*** Opening of DATA TO EXAMINE ***

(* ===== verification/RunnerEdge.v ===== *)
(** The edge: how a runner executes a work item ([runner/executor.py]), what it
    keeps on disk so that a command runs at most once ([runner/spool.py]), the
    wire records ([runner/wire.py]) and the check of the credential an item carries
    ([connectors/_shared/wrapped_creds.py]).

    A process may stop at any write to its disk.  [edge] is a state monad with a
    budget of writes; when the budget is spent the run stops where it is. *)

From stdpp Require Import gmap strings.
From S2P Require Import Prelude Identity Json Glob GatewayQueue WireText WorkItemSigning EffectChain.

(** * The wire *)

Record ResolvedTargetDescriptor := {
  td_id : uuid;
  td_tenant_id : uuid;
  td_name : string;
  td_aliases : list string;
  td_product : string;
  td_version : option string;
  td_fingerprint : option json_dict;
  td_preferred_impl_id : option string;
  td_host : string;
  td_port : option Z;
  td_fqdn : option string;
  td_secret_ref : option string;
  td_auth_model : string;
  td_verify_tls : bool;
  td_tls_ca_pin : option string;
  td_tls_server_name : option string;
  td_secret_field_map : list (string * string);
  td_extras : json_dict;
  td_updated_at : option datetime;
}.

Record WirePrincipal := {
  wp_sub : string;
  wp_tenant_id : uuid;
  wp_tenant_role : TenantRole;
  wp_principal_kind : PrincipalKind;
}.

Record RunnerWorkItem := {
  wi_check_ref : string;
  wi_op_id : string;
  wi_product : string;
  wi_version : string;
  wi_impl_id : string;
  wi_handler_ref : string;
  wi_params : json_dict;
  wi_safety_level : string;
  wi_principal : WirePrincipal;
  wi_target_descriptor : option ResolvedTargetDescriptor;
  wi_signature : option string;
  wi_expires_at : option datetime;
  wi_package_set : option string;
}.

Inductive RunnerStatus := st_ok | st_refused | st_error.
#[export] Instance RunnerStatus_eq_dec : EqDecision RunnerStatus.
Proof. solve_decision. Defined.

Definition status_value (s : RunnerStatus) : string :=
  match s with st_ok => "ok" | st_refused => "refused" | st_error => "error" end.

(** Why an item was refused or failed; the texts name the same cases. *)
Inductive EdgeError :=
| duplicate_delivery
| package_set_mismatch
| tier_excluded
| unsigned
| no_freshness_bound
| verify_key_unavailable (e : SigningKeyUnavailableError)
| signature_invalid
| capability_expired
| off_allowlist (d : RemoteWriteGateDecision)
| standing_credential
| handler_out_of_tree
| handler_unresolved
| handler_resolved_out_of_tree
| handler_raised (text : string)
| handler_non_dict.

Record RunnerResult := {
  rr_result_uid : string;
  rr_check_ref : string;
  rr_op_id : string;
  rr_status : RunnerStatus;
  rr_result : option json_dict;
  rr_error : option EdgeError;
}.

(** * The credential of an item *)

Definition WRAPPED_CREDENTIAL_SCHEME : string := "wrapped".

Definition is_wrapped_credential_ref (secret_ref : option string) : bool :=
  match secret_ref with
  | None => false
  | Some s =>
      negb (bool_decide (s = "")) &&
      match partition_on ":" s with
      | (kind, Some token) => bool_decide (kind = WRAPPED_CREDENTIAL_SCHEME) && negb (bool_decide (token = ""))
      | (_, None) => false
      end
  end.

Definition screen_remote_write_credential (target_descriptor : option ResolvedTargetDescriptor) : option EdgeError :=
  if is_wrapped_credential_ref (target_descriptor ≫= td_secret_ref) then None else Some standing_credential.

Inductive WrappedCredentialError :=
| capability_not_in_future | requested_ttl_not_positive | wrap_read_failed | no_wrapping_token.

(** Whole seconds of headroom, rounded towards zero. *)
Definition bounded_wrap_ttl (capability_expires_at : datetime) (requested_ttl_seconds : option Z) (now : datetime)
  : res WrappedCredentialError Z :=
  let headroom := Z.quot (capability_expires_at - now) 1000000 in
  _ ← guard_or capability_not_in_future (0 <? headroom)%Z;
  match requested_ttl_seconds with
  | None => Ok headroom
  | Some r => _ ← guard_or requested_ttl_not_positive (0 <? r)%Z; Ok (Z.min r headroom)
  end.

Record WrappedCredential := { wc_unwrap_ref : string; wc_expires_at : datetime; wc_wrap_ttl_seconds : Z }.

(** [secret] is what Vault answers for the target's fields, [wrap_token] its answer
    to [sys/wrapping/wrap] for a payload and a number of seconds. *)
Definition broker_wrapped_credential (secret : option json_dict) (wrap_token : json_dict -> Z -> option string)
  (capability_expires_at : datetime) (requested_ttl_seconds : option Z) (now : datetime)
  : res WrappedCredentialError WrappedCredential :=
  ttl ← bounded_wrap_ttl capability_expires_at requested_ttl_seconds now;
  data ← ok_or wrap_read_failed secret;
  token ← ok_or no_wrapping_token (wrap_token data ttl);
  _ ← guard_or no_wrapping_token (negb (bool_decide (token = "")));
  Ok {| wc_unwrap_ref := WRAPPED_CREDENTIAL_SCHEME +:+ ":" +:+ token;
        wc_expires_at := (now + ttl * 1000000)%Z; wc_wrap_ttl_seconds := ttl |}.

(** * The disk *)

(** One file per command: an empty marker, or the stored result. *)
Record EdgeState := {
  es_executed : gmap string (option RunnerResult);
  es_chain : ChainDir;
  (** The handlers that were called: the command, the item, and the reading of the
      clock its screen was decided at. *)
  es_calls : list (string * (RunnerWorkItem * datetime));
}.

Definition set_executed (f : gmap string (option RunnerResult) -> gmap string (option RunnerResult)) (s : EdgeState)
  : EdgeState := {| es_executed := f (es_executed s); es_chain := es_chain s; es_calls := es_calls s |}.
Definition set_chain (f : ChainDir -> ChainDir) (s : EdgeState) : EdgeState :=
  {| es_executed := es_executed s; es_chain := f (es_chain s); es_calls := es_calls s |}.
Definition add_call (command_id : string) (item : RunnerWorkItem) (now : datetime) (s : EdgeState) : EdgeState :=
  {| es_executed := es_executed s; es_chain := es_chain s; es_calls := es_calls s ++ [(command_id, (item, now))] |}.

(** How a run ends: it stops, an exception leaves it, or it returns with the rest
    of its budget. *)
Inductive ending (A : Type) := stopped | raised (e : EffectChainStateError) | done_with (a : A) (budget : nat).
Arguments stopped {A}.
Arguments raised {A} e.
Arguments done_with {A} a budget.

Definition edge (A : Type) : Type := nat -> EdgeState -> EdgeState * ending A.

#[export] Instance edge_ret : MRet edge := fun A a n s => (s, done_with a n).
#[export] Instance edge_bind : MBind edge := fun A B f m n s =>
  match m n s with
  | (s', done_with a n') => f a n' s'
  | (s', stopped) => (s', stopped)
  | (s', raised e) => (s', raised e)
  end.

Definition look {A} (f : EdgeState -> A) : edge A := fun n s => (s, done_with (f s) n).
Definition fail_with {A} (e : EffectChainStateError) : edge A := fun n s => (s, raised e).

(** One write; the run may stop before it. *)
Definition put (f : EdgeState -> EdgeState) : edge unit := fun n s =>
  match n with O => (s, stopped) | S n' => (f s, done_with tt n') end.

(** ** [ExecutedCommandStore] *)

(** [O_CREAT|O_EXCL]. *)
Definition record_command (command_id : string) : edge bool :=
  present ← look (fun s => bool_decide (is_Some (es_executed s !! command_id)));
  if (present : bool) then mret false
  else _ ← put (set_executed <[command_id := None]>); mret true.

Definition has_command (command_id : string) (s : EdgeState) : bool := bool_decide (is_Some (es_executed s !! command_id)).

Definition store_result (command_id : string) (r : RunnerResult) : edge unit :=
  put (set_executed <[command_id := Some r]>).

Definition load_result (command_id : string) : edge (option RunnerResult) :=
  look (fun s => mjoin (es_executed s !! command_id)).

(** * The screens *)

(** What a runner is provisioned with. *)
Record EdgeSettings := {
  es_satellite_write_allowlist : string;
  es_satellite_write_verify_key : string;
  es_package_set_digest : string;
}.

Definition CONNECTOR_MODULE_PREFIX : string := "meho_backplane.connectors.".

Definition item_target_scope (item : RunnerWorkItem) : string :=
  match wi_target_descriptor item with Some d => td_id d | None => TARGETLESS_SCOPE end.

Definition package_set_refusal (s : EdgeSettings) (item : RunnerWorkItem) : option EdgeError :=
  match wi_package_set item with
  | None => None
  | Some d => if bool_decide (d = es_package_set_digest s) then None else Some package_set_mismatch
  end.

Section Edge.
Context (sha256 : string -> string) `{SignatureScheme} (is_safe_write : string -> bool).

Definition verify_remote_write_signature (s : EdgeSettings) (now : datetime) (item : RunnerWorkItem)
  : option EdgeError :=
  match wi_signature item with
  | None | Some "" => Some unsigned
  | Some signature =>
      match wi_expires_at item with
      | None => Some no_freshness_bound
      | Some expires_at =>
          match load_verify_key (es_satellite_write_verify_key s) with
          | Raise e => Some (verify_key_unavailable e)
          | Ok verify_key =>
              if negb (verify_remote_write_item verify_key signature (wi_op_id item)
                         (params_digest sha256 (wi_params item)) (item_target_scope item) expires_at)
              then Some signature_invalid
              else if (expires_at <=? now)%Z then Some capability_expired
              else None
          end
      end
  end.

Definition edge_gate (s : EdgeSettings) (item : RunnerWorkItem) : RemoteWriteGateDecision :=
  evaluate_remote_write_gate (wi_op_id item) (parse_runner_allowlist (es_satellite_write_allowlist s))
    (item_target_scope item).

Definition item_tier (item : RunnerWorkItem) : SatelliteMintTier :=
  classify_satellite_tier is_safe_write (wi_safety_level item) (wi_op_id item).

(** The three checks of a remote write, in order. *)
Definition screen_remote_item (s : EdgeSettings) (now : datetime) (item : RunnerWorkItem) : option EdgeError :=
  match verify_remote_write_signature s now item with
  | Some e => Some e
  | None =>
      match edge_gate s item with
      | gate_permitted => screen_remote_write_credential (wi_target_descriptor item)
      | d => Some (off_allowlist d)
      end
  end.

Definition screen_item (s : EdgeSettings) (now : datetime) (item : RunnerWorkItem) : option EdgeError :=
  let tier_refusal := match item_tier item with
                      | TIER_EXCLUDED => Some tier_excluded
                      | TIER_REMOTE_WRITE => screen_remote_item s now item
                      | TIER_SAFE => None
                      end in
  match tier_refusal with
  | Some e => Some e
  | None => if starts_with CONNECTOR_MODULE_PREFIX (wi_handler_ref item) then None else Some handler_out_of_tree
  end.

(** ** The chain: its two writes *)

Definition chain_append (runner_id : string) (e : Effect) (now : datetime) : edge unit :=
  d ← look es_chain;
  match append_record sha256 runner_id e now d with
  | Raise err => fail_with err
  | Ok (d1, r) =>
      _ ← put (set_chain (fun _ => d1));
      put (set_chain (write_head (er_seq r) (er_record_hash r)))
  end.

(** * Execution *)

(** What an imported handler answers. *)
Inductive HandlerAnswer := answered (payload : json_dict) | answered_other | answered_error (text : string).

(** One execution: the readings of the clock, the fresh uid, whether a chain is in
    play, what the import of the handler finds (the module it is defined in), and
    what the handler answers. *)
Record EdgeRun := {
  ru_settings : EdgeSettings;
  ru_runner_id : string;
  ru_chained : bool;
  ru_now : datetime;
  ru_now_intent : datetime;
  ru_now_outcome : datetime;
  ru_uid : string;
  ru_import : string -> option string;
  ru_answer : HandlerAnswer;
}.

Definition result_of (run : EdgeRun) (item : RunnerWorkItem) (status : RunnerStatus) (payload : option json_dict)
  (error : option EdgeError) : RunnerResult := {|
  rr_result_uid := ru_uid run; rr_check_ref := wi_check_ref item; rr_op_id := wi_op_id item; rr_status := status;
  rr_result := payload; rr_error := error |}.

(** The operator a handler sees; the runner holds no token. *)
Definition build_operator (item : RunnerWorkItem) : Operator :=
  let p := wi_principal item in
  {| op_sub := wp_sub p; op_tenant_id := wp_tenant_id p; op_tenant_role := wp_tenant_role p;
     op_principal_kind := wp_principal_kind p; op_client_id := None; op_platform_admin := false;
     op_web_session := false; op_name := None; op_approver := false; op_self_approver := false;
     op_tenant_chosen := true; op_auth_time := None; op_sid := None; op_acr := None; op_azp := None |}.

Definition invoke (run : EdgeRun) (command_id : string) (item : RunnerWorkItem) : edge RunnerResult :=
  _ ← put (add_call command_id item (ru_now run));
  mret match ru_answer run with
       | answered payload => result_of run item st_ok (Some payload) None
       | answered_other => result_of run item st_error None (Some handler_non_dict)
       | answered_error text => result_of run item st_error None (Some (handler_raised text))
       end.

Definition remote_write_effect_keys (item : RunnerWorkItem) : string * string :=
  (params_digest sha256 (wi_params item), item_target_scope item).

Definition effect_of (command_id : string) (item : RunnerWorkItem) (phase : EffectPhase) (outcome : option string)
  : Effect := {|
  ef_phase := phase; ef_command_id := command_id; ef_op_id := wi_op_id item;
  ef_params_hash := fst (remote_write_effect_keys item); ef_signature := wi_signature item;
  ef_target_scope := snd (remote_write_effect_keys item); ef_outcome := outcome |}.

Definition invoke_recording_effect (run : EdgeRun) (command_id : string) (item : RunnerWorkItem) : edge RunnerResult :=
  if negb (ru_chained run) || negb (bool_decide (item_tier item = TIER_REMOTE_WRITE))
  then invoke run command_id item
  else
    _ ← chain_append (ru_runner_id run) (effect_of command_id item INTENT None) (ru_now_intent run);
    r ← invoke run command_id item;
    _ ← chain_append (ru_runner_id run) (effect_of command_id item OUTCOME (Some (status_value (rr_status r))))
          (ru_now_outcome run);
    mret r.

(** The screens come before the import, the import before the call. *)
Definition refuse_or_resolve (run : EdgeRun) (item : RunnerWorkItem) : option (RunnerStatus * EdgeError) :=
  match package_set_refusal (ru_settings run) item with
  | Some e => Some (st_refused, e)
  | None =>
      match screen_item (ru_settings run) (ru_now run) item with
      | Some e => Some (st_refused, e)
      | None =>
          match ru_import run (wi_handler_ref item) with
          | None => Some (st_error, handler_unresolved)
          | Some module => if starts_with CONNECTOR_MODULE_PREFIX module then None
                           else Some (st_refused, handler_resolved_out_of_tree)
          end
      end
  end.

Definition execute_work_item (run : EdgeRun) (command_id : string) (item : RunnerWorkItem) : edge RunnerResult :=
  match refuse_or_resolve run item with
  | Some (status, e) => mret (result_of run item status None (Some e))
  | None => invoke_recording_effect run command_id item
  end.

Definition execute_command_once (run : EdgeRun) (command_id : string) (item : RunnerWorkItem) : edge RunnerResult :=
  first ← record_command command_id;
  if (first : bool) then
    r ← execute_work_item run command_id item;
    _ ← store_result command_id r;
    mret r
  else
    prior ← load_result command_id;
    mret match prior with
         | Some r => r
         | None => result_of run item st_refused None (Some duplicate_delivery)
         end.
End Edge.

*** Close of DATA TO EXAMINE ***

▸ **WHAT NEEDS TO BE DONE**
Every line from the one holding "match refuse_or_resolve run item with" through the last line of the listing above should be set down exactly, and nothing more.

▸ **YOUR RESPONSE**
  match refuse_or_resolve run item with
  | Some (status, e) => mret (result_of run item status None (Some e))
  | None => invoke_recording_effect run command_id item
  end.

Definition execute_command_once (run : EdgeRun) (command_id : string) (item : RunnerWorkItem) : edge RunnerResult :=
  first ← record_command command_id;
  if (first : bool) then
    r ← execute_work_item run command_id item;
    _ ← store_result command_id r;
    mret r
  else
    prior ← load_result command_id;
    mret match prior with
         | Some r => r
         | None => result_of run item st_refused None (Some duplicate_delivery)
         end.
End Edge.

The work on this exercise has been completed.